___ Dataset records

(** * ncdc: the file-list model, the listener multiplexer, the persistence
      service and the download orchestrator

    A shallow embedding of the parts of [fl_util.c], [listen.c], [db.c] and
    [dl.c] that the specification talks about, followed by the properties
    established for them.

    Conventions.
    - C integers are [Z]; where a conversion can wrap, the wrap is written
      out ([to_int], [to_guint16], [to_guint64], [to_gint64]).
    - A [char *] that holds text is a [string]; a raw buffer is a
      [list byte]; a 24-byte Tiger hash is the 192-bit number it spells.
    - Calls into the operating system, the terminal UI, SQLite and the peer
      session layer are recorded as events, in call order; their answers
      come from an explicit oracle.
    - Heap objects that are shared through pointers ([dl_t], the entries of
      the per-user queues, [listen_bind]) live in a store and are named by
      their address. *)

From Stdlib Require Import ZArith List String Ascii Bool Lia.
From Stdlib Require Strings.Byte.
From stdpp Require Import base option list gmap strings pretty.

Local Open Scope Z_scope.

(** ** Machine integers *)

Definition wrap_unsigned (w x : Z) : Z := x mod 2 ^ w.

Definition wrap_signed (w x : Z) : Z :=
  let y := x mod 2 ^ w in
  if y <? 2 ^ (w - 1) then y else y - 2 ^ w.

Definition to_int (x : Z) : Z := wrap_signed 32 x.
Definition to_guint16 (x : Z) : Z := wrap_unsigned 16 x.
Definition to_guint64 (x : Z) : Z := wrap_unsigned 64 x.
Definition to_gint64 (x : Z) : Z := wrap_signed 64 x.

______
___ Dataset records

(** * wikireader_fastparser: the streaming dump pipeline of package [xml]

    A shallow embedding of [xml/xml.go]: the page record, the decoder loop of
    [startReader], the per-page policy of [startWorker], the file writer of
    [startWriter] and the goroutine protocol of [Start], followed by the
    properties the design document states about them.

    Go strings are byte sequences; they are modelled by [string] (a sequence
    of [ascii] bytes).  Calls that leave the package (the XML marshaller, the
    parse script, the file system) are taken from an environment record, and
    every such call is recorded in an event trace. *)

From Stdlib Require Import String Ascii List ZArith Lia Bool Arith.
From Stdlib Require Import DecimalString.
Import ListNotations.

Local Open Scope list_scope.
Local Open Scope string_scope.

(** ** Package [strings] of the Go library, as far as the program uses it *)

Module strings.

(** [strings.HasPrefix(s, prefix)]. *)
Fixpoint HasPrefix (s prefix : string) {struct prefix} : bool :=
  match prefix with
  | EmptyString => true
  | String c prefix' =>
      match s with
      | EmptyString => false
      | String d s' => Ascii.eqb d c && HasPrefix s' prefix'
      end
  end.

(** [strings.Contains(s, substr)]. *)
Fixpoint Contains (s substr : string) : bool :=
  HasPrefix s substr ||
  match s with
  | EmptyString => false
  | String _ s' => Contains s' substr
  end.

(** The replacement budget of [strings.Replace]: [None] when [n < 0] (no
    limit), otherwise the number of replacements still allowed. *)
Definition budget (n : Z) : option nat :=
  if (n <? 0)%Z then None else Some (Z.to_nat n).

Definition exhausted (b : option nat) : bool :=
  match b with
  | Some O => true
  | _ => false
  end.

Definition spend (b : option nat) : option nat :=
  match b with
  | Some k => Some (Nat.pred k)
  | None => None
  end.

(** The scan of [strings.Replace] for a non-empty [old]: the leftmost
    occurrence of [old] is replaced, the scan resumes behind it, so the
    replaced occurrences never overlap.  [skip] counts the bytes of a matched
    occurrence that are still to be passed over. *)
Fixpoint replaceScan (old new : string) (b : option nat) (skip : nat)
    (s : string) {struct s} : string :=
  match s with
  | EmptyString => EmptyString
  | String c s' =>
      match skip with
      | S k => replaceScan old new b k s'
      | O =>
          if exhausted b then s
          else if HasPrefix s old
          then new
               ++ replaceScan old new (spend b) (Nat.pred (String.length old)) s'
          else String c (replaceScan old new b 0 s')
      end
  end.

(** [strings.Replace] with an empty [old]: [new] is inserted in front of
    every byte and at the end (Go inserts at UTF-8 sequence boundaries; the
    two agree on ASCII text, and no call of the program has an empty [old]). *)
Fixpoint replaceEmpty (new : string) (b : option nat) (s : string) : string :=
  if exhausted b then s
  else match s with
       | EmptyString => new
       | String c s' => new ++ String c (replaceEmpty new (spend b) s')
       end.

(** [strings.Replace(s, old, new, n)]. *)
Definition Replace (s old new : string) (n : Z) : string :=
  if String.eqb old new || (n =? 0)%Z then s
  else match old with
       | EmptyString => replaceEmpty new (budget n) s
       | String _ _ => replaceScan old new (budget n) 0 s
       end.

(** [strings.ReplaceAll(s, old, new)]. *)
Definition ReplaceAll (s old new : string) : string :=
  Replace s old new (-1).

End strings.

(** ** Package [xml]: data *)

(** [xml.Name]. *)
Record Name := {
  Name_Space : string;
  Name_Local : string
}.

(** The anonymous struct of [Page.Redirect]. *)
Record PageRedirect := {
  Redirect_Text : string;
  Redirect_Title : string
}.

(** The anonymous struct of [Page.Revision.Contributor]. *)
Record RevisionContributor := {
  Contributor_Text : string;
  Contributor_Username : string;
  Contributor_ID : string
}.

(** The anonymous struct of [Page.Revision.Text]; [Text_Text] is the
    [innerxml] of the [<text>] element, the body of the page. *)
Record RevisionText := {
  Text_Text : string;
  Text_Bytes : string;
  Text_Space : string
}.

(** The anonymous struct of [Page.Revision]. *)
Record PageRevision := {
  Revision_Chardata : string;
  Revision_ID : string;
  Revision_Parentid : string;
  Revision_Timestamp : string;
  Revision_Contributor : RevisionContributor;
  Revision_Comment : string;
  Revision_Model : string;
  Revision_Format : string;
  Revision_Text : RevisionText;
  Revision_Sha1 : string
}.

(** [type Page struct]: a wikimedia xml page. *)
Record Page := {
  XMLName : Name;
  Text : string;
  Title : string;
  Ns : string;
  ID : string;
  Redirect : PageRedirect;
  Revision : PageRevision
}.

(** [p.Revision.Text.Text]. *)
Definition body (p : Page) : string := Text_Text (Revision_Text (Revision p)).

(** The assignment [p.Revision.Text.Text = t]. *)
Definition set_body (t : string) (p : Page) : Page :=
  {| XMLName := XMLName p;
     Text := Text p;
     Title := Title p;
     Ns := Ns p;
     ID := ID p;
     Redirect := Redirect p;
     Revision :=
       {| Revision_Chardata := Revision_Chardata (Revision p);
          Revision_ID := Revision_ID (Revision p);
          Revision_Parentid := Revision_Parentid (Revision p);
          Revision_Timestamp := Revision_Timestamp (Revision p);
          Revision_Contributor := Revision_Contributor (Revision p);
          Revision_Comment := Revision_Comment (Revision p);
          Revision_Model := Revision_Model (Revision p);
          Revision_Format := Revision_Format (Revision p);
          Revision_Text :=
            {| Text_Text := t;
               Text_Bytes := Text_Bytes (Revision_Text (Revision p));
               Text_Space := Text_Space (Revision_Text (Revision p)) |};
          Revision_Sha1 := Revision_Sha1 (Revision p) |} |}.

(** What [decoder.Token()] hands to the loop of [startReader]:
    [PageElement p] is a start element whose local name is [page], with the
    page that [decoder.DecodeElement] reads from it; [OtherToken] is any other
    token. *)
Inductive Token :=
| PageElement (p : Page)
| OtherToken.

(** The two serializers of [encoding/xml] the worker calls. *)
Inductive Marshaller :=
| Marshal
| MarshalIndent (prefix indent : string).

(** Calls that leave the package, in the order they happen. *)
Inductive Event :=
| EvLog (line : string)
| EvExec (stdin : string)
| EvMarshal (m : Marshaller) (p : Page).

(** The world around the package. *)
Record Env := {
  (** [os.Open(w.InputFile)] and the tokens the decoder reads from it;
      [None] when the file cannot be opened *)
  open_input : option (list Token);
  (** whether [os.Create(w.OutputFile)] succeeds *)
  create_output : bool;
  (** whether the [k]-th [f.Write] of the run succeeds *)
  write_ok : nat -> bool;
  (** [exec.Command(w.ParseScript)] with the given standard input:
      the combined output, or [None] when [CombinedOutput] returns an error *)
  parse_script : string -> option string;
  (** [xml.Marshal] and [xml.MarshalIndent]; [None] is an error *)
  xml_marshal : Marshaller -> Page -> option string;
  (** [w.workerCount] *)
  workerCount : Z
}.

______

Task item: Return all lines above that mention the word "anonymous".

Your response:
(** The anonymous struct of [Page.Redirect]. *)
(** The anonymous struct of [Page.Revision.Contributor]. *)
(** The anonymous struct of [Page.Revision.Text]; [Text_Text] is the
(** The anonymous struct of [Page.Revision]. *)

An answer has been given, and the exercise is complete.